Devant le Conseil des droits de l'homme, Zeid Raad al-Hussein a estimé que la Cour pénale internationale (CPI) devait se prononcer sur les accusations de crimes contre l'humanité et de possible génocide contre la minorité musulmane. Celle-ci doit être saisie "immédiatement", a-t-il dit. Et elle devrait aussi mener des investigations sur des crimes de guerre contre les Kachin et les Shan.

Relayant un appel de la rapporteuse spéciale Yanghee Lee, M. Zeid a appelé aussi à un mécanisme international et indépendant qui aiderait dans le cadre des procédures criminelles. Selon lui, le Conseil doit demander à l'Assemblée générale de lancer cette instance qui s'ajouterait à la Mission d'établissement des faits.
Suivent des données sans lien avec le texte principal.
Lemma op_step_run w h u o E D S : held w h E D S -> (forall d s, (rows_left d s < fuel)%nat) ->
  runs (op_step w h u o) (fun '(w', h', _) => held w' h' E D S).
Proof.
  intros Hh Hfuel. destruct o; cbn [op_step].
  - apply (runs_bind _ _ _ _ (connect_run _ _ _ _ _ Hh)). intros [[w' h'] r] ?. by apply runs_ok.
  - destruct (disconnect_held _ _ _ _ _ Hh) as (w' & -> & ?). by apply runs_ok.
  - apply runs_ok. by apply (held_handle _ h).
  - apply (runs_bind _ _ _ _ (exec_free _ _ _ _ _ sql Hh)). intros [[[[w' h'] r] s] t] [_ ?]. by apply runs_ok.
  - apply (runs_bind _ _ _ _ (exec_string_run _ _ _ _ _ sql len Hh)). intros [[[[w' h'] r] v] t] ?. by apply runs_ok.
  - apply (runs_bind _ _ _ _ (callback_exec_run callback fuel _ _ _ _ _ sql u Hh Hfuel)). intros [[[[w' h'] u'] r] t] ?. by apply runs_ok.
  - unfold agc_odbc_SQLSetAutoCommitAttr. destruct Hh as [Ho|Hst]; [|right; by destruct (stale_call _ _ _ _ _ (SetAutoCommit (con h) on) Hst (fun _ => eq_refl)) as [-> ?]].
    destruct (owns_call _ _ _ _ _ (SetAutoCommit (con h) on) Ho (fun _ => eq_refl)) as (d & a & ->).
    apply runs_ok. left. eauto using owns_frame, frame_driver.
  - unfold agc_odbc_SQLEndTran. destruct Hh as [Ho|Hst]; [|right; by destruct (stale_call _ _ _ _ _ (EndTran (con h) commit) Hst (fun _ => eq_refl)) as [-> ?]].
    destruct (owns_call _ _ _ _ _ (EndTran (con h) commit) Ho (fun _ => eq_refl)) as (d & a & ->).
    apply runs_ok. left. eauto using owns_frame, frame_driver.
Qed.

Lemma op_run_run os w h u E D S : held w h E D S -> (forall d s, (rows_left d s < fuel)%nat) ->
  runs (op_run w h u os) (fun '(w', h', _) => held w' h' E D S).
Proof.
  intros Hh Hfuel. revert w h u Hh. induction os as [|o os IH]; intros w h u Hh; cbn [op_run]; [by apply runs_ok|].
  apply (runs_bind _ _ _ _ (op_step_run w h u o E D S Hh Hfuel)). intros [[w1 h1] u1] Hh1. by apply IH.
Qed.

Lemma destroy_run w h E D S : held w h E D S ->
  exists w', agc_odbc_handle_destroy w h = Ok w' /\ envs w' = E /\ dbcs w' = D /\ stmts w' = S.
Proof.
  intros Hh. unfold agc_odbc_handle_destroy. destruct (disconnect_held _ _ _ _ _ Hh) as (w1 & -> & Hh1). cbn [rbind].
  destruct Hh1 as [[Hh1 Hs _ _]|(He & _ & _ & _ & _ & [Hh1 Hs _ _])]; cbn [env con with_state with_con] in *.
  2:{ rewrite He. destruct Hh1 as [(_ & _ & ? & ?)|(_ & _ & ? & _)]; [by eauto|done]. }
  destruct Hh1 as [(He & _ & ? & ?)|(HE & HD & He & Hc & Ew & Dw)].
  - rewrite He. by eauto.
  - rewrite (proj2 (Z.eqb_neq _ _)) by done. unfold free_dbc, free_env.
    rewrite (proj2 (Z.eqb_neq (con h) 0)), bool_decide_eq_true_2 by (done || (rewrite Dw; set_solver)). cbn [rbind envs dbcs stmts driver next].
    rewrite (proj2 (Z.eqb_neq (env h) 0)), bool_decide_eq_true_2 by (done || (rewrite Ew; set_solver)).
    eexists. split; [done|]. cbn. rewrite Ew, Dw. split_and!; [set_solver..|done].
Qed.
End life.

(** A world in which every handle that is out was handed out once. *)
Record sound w : Prop := Sound {
  so_next : 0 < next w;
  so_envs : forall x, x ∈ envs w -> 0 < x < next w;
  so_dbcs : forall x, x ∈ dbcs w -> 0 < x < next w;
  so_stmts : forall s c, stmts w !! s = Some c -> 0 < s < next w /\ c ∈ dbcs w }.

Lemma owns_new w n u p : sound w -> owns w (agc_odbc_handle_new n u p) (envs w) (dbcs w) (stmts w).
Proof. intros [? ? ? ?]. split; [by left|done|done|done]. Qed.

End handles.
Arguments OdbcLaws : clear implicits.

(** ** Queries *)

(** What a data base is for the code that asks it: the columns (name and size)
    and the rows of every query.  The driver remembers the text of a statement,
    the rows that are still to be fetched, and the row that was fetched last. *)
Class OdbcQueries `{OdbcDriver} := {
  query : cstr -> list (cstr * Z) * list (list cstr);
  prepared : drv -> Z -> option cstr;
  pending : drv -> Z -> list (list cstr);
  current : drv -> Z -> list cstr;
  probe_columns : forall h, 0 < Z.of_nat (length (query (probe_sql h)).1) < 32768;
  alloc_answer : forall d c, code (SQL d (AllocStmt c)).2 = SQL_SUCCESS;
  prepare_answer : forall d s q, code (SQL d (Prepare s q)).2 = SQL_SUCCESS /\ prepared (SQL d (Prepare s q)).1 s = Some q;
  execute_answer : forall d s q, prepared d s = Some q ->
    code (SQL d (Execute s)).2 = SQL_SUCCESS /\ prepared (SQL d (Execute s)).1 s = Some q /\ pending (SQL d (Execute s)).1 s = (query q).2;
  columns_answer : forall d s q, prepared d s = Some q ->
    code (SQL d (NumResultCols s)).2 = SQL_SUCCESS /\ num (SQL d (NumResultCols s)).2 = Z.of_nat (length (query q).1) /\
    prepared (SQL d (NumResultCols s)).1 s = Some q /\ pending (SQL d (NumResultCols s)).1 s = pending d s;
  count_keeps : forall d s, prepared (SQL d (RowCount s)).1 s = prepared d s /\ pending (SQL d (RowCount s)).1 s = pending d s;
  fetch_last : forall d s, pending d s = [] -> code (SQL d (Fetch s)).2 = SQL_NO_DATA;
  fetch_answer : forall d s r rs, pending d s = r :: rs ->
    code (SQL d (Fetch s)).2 = SQL_SUCCESS /\ pending (SQL d (Fetch s)).1 s = rs /\ current (SQL d (Fetch s)).1 s = r /\
    prepared (SQL d (Fetch s)).1 s = prepared d s;
  describe_answer : forall d s q i n z, prepared d s = Some q -> (query q).1 !! i = Some (n, z) ->
    SQL d (DescribeCol s (Z.of_nat i + 1)) =
      ((SQL d (DescribeCol s (Z.of_nat i + 1))).1, Answer SQL_SUCCESS z n []);
  describe_state : forall d s x (d' := (SQL d (DescribeCol s x)).1),
    prepared d' s = prepared d s /\ pending d' s = pending d s /\ current d' s = current d s;
  data_answer : forall d s i v, current d s !! i = Some v ->
    SQL d (GetData s (Z.of_nat i + 1)) = ((SQL d (GetData s (Z.of_nat i + 1))).1, Answer SQL_SUCCESS (Z.of_nat (length v)) v []);
  data_state : forall d s x (d' := (SQL d (GetData s x)).1),
    prepared d' s = prepared d s /\ pending d' s = pending d s /\ current d' s = current d s }.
Ce mécanisme devrait aussi contribuer à la réintégration des Rohingyas et d'autres victimes et à un soutien à plus long terme. Le Haut commissaire a encore notamment dénoncé la détention de 58 membres de la minorité musulmane rentrés en Birmanie.

Meurtres récents ciblés par Zeid

"La communauté internationale n'oubliera pas les outrages perpétrés contre les Rohingyas et n'absoudra pas non plus les politiciens qui les couvrent", a encore dit M. Zeid qui doute de la pertinence d'autres investigations internes en Birmanie. Les autorités avaient annoncé en mai le lancement d'une Commission d'enquête indépendante.

Selon des témoignages recueillis par l'ONU, les meurtres et les exactions contre les Rohingyas se poursuivent dans l'Etat de Rakhine. Le Haut-Commissariat a discuté avec plusieurs réfugiés arrivés au Bangladesh en mai et juin. Dans un rapport publié mercredi, une femme mentionne avoir échappé à deux incidents où plusieurs maisons ont été brûlées par l'armée dans son village.

De nombreux témoignages sont similaires, explique également le Haut-Commissariat. Des civils ont été tués et des personnes ont disparu.

Gouvernement birman visé

Par ailleurs, les autorités mettent la pression sur les Rohingyas pour les contraindre à s'identifier avec une nouvelle Carte de vérification nationale (CVN) controversée. Cette carte ne leur garantit pas de citoyenneté malgré les nombreux appels de l'ONU et est même considérée comme un possible obstacle, alors que le gouvernement birman la mentionne comme une "première étape".

Certaines personnes ont subi des violences et des enlèvements ont été observés pour les contraindre à accepter la CVN. Cette carte "marque les Rohingyas comme non-citoyens", selon M. Zeid.

Au total, quelque 700'000 Rohingyas ont fui les violences en moins d'un an en Birmanie pour rejoindre le Bangladesh dont plus de 10'000 de janvier à mi-juin. Les violations ont été qualifiées de "modèle de nettoyage ethnique" ou de "suspicion de génocide" par l'ONU.